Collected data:

--------------------

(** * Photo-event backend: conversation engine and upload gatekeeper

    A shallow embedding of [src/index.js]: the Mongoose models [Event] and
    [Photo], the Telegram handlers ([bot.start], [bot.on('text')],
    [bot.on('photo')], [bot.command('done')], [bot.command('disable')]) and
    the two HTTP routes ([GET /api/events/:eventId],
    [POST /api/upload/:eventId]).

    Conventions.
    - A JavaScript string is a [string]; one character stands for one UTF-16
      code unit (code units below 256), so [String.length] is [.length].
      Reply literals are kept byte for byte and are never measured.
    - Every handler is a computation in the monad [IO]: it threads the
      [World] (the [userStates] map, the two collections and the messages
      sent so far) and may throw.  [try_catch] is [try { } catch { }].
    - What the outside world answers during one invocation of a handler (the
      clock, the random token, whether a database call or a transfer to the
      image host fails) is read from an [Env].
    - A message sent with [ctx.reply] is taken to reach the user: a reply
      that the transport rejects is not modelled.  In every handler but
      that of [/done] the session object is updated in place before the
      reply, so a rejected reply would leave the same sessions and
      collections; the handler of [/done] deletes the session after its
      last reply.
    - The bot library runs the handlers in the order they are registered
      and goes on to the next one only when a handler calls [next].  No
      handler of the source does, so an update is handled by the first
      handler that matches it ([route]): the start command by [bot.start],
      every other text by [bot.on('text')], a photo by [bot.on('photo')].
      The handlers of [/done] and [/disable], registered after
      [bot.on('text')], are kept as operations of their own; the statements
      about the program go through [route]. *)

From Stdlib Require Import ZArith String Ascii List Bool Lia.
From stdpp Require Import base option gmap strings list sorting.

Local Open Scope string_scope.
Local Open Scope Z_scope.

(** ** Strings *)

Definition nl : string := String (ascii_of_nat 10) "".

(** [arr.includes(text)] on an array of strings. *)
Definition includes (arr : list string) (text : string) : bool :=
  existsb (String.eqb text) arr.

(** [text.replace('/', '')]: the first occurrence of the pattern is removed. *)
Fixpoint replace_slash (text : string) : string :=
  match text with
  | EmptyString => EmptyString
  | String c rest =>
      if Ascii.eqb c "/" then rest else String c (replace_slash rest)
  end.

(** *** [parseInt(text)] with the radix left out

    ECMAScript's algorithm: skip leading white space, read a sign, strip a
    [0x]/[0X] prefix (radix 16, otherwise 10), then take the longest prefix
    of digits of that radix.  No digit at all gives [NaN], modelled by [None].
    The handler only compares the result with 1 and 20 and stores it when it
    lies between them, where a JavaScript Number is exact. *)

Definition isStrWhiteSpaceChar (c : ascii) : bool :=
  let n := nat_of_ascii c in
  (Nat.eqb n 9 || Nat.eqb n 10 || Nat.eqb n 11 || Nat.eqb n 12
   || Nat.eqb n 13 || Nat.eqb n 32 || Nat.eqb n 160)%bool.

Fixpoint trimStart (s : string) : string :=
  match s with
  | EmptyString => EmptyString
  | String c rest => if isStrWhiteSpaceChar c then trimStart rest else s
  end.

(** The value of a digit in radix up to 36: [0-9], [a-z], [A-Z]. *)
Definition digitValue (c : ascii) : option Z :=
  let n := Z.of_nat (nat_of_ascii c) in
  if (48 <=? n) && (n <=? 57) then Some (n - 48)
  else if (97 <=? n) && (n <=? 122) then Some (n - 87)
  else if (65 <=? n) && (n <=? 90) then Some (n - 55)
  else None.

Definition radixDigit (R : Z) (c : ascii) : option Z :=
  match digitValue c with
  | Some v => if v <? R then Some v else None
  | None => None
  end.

--------------------

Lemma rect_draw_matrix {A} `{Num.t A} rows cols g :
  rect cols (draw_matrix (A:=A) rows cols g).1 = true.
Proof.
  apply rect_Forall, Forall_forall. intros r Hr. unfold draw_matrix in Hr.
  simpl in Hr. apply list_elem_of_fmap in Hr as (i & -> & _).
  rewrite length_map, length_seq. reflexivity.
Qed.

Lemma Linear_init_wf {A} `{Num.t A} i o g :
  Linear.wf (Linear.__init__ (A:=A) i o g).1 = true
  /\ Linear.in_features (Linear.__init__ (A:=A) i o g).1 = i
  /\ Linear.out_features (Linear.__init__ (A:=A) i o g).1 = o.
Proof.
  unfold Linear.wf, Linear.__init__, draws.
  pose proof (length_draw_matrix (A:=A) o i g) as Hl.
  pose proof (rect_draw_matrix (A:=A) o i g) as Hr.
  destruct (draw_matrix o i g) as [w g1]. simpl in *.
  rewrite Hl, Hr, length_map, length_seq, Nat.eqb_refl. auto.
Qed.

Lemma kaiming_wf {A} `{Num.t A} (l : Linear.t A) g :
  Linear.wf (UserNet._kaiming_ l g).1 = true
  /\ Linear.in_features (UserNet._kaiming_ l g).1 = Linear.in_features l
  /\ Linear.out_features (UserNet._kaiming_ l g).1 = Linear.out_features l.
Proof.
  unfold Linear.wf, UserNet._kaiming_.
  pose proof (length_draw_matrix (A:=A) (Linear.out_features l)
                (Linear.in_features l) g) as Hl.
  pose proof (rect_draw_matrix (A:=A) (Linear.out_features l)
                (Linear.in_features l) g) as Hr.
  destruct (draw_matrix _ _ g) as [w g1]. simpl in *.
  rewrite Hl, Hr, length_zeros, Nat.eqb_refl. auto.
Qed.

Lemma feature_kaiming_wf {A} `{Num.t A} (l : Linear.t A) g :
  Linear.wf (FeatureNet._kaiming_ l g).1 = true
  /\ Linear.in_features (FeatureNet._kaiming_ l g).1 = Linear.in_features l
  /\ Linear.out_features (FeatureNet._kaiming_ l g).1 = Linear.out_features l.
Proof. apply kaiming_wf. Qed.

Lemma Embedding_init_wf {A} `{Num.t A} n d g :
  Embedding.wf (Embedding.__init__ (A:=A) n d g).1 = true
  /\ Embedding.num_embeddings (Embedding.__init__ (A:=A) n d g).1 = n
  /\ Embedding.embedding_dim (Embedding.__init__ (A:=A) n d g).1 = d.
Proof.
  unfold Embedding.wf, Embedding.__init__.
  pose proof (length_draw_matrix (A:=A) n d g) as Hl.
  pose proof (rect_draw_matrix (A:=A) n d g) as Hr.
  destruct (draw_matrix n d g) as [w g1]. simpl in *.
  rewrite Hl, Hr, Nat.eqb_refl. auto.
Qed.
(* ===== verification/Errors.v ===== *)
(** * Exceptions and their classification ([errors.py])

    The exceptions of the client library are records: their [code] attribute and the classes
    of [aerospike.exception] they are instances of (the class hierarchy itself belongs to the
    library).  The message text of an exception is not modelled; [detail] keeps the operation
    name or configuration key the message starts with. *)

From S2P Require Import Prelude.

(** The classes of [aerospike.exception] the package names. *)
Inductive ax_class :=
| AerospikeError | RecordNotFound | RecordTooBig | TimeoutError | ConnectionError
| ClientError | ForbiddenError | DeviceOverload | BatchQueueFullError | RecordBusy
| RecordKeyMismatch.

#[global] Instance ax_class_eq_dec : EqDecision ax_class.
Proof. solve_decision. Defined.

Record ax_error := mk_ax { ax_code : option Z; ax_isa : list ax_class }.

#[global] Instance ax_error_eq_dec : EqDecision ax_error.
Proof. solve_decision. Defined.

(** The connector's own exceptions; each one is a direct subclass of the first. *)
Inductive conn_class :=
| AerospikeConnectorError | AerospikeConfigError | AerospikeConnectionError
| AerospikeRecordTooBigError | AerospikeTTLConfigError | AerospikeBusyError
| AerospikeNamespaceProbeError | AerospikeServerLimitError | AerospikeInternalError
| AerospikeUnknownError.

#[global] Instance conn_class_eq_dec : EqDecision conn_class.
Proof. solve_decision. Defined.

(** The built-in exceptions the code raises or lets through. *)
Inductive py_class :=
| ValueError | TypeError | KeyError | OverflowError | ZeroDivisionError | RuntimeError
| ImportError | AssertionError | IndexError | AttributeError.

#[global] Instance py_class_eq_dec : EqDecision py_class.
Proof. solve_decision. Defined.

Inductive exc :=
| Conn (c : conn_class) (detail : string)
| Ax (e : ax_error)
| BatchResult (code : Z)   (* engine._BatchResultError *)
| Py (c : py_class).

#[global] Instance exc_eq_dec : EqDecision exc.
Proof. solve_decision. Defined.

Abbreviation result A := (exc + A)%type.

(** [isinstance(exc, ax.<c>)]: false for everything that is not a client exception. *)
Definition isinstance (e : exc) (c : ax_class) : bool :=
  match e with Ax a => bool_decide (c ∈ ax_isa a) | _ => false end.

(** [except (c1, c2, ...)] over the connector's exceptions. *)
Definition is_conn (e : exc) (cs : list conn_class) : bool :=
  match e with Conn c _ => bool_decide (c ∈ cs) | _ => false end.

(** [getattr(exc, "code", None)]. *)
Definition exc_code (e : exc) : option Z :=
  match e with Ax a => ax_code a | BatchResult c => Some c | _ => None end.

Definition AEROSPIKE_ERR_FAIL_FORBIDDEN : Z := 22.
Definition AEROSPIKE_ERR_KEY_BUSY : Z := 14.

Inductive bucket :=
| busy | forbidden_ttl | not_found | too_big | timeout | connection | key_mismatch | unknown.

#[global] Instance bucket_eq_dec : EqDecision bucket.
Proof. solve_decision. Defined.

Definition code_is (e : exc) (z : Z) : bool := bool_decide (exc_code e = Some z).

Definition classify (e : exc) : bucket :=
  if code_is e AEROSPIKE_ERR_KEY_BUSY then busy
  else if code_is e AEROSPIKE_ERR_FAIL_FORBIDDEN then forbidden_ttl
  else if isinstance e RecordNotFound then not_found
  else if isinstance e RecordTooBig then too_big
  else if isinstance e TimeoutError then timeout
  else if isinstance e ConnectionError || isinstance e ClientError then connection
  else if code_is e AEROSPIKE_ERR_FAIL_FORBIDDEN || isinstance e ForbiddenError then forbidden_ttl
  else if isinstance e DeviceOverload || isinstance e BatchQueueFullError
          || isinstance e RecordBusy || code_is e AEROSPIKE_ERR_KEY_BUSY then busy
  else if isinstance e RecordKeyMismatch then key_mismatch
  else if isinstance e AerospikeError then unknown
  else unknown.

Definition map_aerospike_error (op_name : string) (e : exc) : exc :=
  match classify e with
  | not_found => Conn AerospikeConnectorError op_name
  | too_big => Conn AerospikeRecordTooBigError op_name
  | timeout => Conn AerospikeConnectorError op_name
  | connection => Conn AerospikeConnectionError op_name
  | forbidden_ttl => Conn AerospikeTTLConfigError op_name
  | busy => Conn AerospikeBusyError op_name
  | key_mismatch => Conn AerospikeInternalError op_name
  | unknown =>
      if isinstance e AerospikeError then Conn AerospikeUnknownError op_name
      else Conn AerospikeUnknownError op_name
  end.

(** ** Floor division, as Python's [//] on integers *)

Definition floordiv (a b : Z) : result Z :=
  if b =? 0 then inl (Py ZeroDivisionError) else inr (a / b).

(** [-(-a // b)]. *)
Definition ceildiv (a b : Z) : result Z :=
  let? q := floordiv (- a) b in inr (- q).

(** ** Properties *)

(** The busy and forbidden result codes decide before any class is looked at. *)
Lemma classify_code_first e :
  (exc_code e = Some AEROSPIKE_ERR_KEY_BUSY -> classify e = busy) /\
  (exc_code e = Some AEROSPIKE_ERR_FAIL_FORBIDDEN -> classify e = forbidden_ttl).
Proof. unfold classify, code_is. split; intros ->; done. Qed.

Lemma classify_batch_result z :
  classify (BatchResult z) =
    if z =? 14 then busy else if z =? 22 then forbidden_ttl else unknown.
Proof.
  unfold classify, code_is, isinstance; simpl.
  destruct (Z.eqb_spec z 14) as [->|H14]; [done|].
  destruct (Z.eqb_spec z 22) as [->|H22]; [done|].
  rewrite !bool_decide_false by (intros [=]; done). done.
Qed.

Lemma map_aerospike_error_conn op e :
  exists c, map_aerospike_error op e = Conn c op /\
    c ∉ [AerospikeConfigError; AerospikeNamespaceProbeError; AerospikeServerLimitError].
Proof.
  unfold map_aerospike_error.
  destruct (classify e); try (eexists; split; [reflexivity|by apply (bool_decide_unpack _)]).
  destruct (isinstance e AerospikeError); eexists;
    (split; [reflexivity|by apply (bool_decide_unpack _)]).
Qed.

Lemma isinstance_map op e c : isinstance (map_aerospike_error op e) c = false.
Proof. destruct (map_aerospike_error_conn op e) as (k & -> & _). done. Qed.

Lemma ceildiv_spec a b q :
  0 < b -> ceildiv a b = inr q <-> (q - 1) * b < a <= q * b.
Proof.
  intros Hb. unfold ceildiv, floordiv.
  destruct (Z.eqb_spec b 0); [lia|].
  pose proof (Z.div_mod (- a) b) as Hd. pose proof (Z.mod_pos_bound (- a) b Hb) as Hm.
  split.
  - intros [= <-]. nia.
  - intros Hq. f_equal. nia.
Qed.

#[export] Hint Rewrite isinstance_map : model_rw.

--------------------

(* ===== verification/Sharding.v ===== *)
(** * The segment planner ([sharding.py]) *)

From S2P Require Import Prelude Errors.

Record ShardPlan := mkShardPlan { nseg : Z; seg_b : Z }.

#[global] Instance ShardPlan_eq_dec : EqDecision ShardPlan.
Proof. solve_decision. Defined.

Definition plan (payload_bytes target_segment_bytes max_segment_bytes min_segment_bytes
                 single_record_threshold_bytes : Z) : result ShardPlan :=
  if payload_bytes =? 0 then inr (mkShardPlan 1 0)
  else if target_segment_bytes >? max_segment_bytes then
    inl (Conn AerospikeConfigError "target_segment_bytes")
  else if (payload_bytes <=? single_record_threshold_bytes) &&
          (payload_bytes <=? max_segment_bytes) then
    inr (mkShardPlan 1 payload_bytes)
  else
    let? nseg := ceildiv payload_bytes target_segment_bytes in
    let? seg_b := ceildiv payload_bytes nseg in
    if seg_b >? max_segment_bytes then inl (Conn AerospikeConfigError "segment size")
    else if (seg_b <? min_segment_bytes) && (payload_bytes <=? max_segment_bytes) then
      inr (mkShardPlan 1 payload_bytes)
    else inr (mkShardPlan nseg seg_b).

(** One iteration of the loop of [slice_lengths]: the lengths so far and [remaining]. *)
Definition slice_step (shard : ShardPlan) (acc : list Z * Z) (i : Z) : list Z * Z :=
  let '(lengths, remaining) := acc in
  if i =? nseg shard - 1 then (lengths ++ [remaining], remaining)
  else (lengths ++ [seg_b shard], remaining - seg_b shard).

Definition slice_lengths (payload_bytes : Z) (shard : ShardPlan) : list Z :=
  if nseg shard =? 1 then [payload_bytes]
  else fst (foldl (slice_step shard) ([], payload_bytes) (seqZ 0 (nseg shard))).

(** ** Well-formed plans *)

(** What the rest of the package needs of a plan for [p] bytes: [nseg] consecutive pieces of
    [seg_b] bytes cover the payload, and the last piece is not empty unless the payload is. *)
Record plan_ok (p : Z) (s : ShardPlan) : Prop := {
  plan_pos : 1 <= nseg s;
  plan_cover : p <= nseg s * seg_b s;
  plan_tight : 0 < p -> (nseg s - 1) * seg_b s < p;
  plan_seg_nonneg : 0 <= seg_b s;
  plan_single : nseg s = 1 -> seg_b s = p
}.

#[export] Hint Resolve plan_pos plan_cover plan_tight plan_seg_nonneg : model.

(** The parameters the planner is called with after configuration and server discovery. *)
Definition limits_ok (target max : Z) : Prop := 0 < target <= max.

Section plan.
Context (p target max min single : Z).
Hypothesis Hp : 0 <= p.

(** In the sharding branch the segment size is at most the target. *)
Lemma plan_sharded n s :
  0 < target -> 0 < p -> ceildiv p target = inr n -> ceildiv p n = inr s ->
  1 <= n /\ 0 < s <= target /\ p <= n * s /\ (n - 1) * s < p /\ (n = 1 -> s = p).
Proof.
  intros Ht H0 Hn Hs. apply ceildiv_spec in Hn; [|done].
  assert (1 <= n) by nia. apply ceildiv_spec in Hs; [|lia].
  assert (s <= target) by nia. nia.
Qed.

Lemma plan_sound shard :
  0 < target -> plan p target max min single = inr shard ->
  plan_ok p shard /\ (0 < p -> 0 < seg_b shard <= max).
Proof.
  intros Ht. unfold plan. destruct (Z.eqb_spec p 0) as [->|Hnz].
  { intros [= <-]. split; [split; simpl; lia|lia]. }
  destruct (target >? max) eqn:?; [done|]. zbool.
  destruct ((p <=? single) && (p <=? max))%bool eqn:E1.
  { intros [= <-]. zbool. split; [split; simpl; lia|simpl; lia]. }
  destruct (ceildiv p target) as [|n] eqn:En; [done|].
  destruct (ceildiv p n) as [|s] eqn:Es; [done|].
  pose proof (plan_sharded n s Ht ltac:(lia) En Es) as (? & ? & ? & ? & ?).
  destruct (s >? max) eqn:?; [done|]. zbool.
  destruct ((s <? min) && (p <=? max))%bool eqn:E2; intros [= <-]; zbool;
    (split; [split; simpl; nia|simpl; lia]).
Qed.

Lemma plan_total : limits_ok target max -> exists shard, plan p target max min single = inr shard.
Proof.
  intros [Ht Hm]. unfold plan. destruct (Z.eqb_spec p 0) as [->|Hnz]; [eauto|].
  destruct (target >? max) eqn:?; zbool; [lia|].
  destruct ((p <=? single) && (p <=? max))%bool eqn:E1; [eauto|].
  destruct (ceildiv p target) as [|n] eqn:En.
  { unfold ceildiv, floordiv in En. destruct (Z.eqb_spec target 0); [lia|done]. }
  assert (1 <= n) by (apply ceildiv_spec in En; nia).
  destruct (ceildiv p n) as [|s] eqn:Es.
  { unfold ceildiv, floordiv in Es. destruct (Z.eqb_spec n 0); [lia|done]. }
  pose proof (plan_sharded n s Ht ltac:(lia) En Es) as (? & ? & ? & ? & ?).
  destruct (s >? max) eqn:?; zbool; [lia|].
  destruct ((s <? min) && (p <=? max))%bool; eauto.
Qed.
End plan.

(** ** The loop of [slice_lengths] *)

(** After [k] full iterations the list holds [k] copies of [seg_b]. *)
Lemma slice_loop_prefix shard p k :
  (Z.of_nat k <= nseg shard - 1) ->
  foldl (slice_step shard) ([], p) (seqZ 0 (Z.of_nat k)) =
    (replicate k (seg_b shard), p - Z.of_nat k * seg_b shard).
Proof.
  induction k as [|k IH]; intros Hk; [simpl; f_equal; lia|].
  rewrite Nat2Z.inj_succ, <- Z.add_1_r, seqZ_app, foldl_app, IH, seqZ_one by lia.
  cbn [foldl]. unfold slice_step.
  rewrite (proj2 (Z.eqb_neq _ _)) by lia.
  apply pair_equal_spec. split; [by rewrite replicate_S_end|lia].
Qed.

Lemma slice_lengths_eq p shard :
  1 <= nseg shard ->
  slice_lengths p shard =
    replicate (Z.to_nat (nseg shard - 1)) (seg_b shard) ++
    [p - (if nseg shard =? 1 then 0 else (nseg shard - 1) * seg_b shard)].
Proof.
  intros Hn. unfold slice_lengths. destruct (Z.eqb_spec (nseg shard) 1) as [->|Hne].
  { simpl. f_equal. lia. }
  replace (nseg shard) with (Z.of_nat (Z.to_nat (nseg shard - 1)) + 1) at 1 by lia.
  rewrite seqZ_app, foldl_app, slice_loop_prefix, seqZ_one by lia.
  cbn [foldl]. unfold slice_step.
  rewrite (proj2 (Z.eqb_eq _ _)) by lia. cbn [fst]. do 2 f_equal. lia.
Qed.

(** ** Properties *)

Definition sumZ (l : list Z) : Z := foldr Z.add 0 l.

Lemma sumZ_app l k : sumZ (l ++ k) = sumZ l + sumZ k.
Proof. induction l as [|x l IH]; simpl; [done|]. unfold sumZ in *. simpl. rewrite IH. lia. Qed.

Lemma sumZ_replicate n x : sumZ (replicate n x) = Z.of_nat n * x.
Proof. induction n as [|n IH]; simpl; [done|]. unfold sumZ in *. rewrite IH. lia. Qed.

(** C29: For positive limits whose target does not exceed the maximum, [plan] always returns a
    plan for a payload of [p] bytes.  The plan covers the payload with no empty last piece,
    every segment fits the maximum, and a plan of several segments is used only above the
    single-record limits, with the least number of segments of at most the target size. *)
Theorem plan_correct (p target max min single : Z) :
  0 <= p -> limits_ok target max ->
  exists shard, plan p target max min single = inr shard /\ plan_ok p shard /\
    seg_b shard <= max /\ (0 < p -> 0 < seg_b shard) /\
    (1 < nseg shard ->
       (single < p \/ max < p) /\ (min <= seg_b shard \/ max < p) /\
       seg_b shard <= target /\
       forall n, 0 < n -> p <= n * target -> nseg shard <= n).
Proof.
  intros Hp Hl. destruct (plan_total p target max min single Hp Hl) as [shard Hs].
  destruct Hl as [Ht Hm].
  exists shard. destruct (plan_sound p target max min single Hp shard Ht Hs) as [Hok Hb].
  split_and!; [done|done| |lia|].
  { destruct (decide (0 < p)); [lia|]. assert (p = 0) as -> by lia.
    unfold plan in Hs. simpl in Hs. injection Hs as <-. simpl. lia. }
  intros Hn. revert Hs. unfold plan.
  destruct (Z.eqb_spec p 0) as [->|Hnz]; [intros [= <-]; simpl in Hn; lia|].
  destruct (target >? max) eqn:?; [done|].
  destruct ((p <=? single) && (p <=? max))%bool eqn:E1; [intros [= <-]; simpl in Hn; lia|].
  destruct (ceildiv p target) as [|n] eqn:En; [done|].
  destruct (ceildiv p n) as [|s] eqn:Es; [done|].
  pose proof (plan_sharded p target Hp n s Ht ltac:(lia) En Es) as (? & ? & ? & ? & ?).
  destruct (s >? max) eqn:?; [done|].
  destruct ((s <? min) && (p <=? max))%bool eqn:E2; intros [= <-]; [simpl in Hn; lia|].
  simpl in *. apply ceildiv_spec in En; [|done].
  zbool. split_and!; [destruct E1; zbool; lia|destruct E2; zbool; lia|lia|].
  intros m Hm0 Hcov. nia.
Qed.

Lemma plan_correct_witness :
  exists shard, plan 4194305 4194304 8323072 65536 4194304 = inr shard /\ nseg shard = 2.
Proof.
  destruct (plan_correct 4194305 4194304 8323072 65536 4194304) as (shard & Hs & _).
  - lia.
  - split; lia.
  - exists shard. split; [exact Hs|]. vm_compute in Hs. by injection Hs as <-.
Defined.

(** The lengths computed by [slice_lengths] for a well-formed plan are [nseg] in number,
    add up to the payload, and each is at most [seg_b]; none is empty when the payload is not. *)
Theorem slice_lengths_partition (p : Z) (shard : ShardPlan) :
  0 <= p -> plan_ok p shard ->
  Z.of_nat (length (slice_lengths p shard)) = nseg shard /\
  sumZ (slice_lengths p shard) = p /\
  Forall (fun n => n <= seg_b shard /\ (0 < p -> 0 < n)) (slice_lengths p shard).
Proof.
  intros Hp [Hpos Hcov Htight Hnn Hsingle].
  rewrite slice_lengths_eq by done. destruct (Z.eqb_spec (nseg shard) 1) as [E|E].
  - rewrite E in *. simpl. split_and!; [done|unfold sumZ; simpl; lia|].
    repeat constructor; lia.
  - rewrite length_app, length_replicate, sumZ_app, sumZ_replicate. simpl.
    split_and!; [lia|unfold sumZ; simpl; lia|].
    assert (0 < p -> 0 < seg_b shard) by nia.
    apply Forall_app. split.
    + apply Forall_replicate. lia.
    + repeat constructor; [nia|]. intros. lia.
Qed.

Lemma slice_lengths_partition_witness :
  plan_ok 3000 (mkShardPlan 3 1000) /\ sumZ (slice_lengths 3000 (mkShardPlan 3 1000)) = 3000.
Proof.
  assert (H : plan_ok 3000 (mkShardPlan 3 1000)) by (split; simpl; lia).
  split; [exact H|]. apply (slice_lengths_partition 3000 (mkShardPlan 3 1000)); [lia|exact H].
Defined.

--------------------

• WORK REQUIRED
Give the number of lines in the entries that include the string "kept", and nothing else.

• TASK OUTPUT
2